» **Records for the task**:
(** * Anomalyse backend: the scoring pipeline of [backend/main.py]

    A shallow embedding of the request handlers [require_token],
    [predict_fraud] and [upload_csv] and of the collaborators they call
    (token decoding, the pickled pipeline, the preprocessing step, pandas
    conversions, the ORM session), followed by the properties of the
    scoring pipeline.

    Python [float]s are IEEE binary64 values, modelled by Rocq's primitive
    [float]; timestamps are integers (a count of microseconds), with one
    reserved value for pandas' [NaT]; strings are
    [string]s of 8-bit characters (header values reach the handlers decoded
    as Latin-1).  A handler is a computation over a [World] that either
    returns a value or raises a Python exception. *)

From Stdlib Require Import ZArith List String Ascii Bool Lia DecimalString Sorted.
From Stdlib Require Import OrderedTypeEx.
From Stdlib Require Import Floats.PrimFloat Floats.SpecFloat Floats.FloatOps.
Import ListNotations.

Local Open Scope string_scope.
Local Open Scope Z_scope.

(** ** Python strings *)

Module PyStr.

(** [s.startswith(p)] *)
Definition startswith (s p : string) : bool := String.prefix p s.

(** [s.endswith(p)] *)
Definition endswith (s p : string) : bool :=
  let n := String.length s in
  let k := String.length p in
  if Nat.ltb n k then false
  else String.eqb (String.substring (n - k) k s) p.

(** The scan of [s.replace(old, new)] for a non-empty [old]: left to
    right, non-overlapping; [skip] counts the characters of a match that
    are still to be dropped. *)
Fixpoint replace_scan (old new : string) (skip : nat) (s : string) : string :=
  match s with
  | EmptyString => EmptyString
  | String c rest =>
      match skip with
      | S k => replace_scan old new k rest
      | O =>
          if String.prefix old s
          then new ++ replace_scan old new (Nat.pred (String.length old)) rest
          else String c (replace_scan old new O rest)
      end
  end.

(** With an empty [old], Python puts [new] before every character and
    at the end. *)
Fixpoint replace_empty (new s : string) : string :=
  match s with
  | EmptyString => new
  | String c rest => new ++ String c (replace_empty new rest)
  end.

(** [s.replace(old, new)] *)
Definition replace (s old new : string) : string :=
  match old with
  | EmptyString => replace_empty new s
  | String _ _ => replace_scan old new O s
  end.

(** [c.isspace()] on the code points below 256. *)
Definition isspace (c : ascii) : bool :=
  let n := nat_of_ascii c in
  (Nat.leb 9 n && Nat.leb n 13) || (Nat.leb 28 n && Nat.leb n 32)
  || Nat.eqb n 133 || Nat.eqb n 160.

Fixpoint lstrip (s : string) : string :=
  match s with
  | EmptyString => EmptyString
  | String c rest => if isspace c then lstrip rest else s
  end.

Fixpoint rstrip (s : string) : string :=
  match s with
  | EmptyString => EmptyString
  | String c rest =>
      match rstrip rest with
      | EmptyString => if isspace c then EmptyString else String c EmptyString
      | r => String c r
      end
  end.

(** [s.strip()] *)
Definition strip (s : string) : string := rstrip (lstrip s).

(** [repr] of a list of strings that contain neither quotes, backslashes
    nor unprintable characters, as an f-string prints it:
    [['City', 'Category']]. *)
Definition repr_str (s : string) : string := "'" ++ s ++ "'".

Fixpoint join (sep : string) (l : list string) : string :=
  match l with
  | [] => EmptyString
  | [x] => x
  | x :: rest => x ++ sep ++ join sep rest
  end.

Definition repr_list (l : list string) : string :=
  "[" ++ join ", " (map repr_str l) ++ "]".

(** [needle in hay] on strings. *)
Fixpoint contains (hay needle : string) : bool :=
  String.prefix needle hay ||
  match hay with
  | EmptyString => false
  | String _ rest => contains rest needle
  end.

End PyStr.

(** ** Python sequences *)

Module PySeq.

Section Indexing.
Context {A : Type}.

(** [l[i]] with Python's negative indices; [None] is [IndexError]. *)
Definition getitem (l : list A) (i : Z) : option A :=
  let n := Z.of_nat (List.length l) in
  if i <? 0
  then if 0 <=? n + i then nth_error l (Z.to_nat (n + i)) else None
  else nth_error l (Z.to_nat i).

(** [l.index(x)]: the first position of [x]; [None] is [ValueError]. *)
Fixpoint index (eqb : A -> A -> bool) (x : A) (l : list A) : option nat :=
  match l with
  | [] => None
  | y :: rest =>
      if eqb y x then Some O
      else option_map S (index eqb x rest)
  end.

(** [x in l] *)
Definition contains (eqb : A -> A -> bool) (x : A) (l : list A) : bool :=
  existsb (fun y => eqb y x) l.
End Indexing.

End PySeq.

(** ** Numbers *)

(** [int(f)] on a float: truncation towards zero; [None] stands for the
    [ValueError] on a NaN and the [OverflowError] on an infinity. *)
Definition py_int (f : float) : option Z :=
  match Prim2SF f with
  | S754_zero _ => Some 0
  | S754_finite s m e =>
      let mag := if 0 <=? e then Z.pos m * 2 ^ e else Z.pos m / 2 ^ (- e) in
      Some (if s then - mag else mag)
  | S754_infinity _ | S754_nan => None
  end.

(** ** Data model *)

(** A cell of a pandas frame, as far as the handlers build or read one. *)
Inductive Cell : Type :=
| CTime (t : Z)
| CStr (s : string)
| CFloat (f : float)
| CInt (z : Z).

(** A frame: its column labels and its rows, each row aligned with the
    labels. *)
Record DataFrame : Type := {
  columns : list string;
  rows : list (list Cell)
}.

(** [models.Transaction], the ORM row of table [transactions]. *)
Module TransactionModel.
Record t : Type := {
  id : string;
  timestamp : Z;
  amount : float;
  user_id : string;
  city : string;
  category : string;
  risk_score : Z;
  status : string;
  flag_type : option string;
  flag_reason : option string;
  is_training_data : bool
}.
End TransactionModel.

Module PredictionRequest.
Record t : Type := {
  timestamp : string;
  amount : float;
  user_id : string;
  city : string;
  category : string
}.
End PredictionRequest.

Module PredictionResponse.
Record t : Type := {
  is_fraud : bool;
  risk_score : float;
  status : string
}.
End PredictionResponse.

Record UploadFile : Type := {
  filename : string;
  file : string
}.

(** The dictionary [upload_csv] returns. *)
Record UploadResult : Type := {
  success : bool;
  message : string;
  rowsProcessed : nat
}.

(** The unpickled pipeline: [classes_], [predict] and [predict_proba].
    [inl msg] is an exception whose [str] is [msg]. *)
Record Pipeline : Type := {
  classes_ : list Z;
  predict : DataFrame -> string + list Z;
  predict_proba : DataFrame -> string + list (list float)
}.

(** What is found at [MODEL_PATH]. *)
Inductive Artifact : Type :=
| Missing
| Corrupt (msg : string)
| Loadable (p : Pipeline).

(** ** Exceptions, the world and the handler monad *)

Inductive exn : Type :=
| HTTPException (status_code : Z) (detail : string)
| PyError (msg : string).

Inductive outcome (A : Type) : Type :=
| Return (a : A)
| Raise (e : exn).
Arguments Return {A} a.
Arguments Raise {A} e.
(** * Subscription system: lifecycle, billing, gateway and scheduler

    A shallow embedding of the Python sources
    - [interfaces/__init__.py]             (Money, TimePeriod),
    - [payment/gateways/__init__.py]       (YooMoneyGateway,
                                            MockPaymentGateway),
    - [subscription/lifecycle/__init__.py] (SubscriptionLifecycleManager),
    - [subscription/billing/__init__.py]   (BillingEngine),
    - [scheduler/task_scheduler.py]        (TaskScheduler),
    - [api/routes/subscription.py]         (the creation, renewal and
                                            invoice routes),
    with the properties of the specification stated over it.

    Conventions.
    - A naive [datetime] is the number of microseconds since the epoch
      ([Z]); a [timedelta] is a number of microseconds.  Date arithmetic
      is exact and does not raise: the range of [datetime] (years 1 to
      9999, [datetime_min] and [datetime_max]) is a hypothesis of the
      statements that reach for it.
    - A [Decimal] of the module [Dec] is a coefficient and an exponent;
      its operations round to the 28 significant digits of Python's
      default context, ties to even.  It is the arithmetic of prices and
      day counts: finite values inside the exponent limits.  The module
      [PyDecimal] is the whole of [decimal.Decimal] that [Money] can
      meet: NaN, the infinities, the sign of zero, Emax and Etiny, and
      the signals that the default context traps.
    - A [UUID] is a number.  Statuses are the strings the sources write.
    - Python exceptions are the constructors of [exn]; a method that can
      raise runs in the monad [M] over the state [World], and what it
      did to the world before raising stays done.
    - The sources call methods and import modules that they do not
      contain ([payment.processors], [subscription.plans],
      [core.exceptions], and private helpers of the two managers).
      Each such definition says so in its comment and follows the
      specification. *)

From Stdlib Require Import ZArith Lia Bool List.
From stdpp Require Import base option list strings gmap pretty.

Local Open Scope Z_scope.

(** ** Python's [decimal.Decimal] in the default context *)

Module Dec.

Record Decimal : Type := mk { coeff : Z; exp : Z }.

(** [getcontext().prec] *)
Definition prec : Z := 28.

Fixpoint ndigits_aux (fuel : nat) (n : Z) : Z :=
  match fuel with
  | O => 0
  | S f => if n <=? 0 then 0 else 1 + ndigits_aux f (n / 10)
  end.

(** [len(self._int)] for a non-zero coefficient. *)
Definition ndigits (n : Z) : Z :=
  ndigits_aux (S (Z.to_nat (Z.log2 (Z.abs n)))) (Z.abs n).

» **Your assignment**:
In the records above, the line with "([Z]); a [timedelta]" marks the start and the line with "- A [UUID] is" marks the end; copy that stretch exactly, both lines included, and nothing else.

» **Answer for this exercise**:
      ([Z]); a [timedelta] is a number of microseconds.  Date arithmetic
      is exact and does not raise: the range of [datetime] (years 1 to
      9999, [datetime_min] and [datetime_max]) is a hypothesis of the
      statements that reach for it.
    - A [Decimal] of the module [Dec] is a coefficient and an exponent;
      its operations round to the 28 significant digits of Python's
      default context, ties to even.  It is the arithmetic of prices and
      day counts: finite values inside the exponent limits.  The module
      [PyDecimal] is the whole of [decimal.Decimal] that [Money] can
      meet: NaN, the infinities, the sign of zero, Emax and Etiny, and
      the signals that the default context traps.
    - A [UUID] is a number.  Statuses are the strings the sources write.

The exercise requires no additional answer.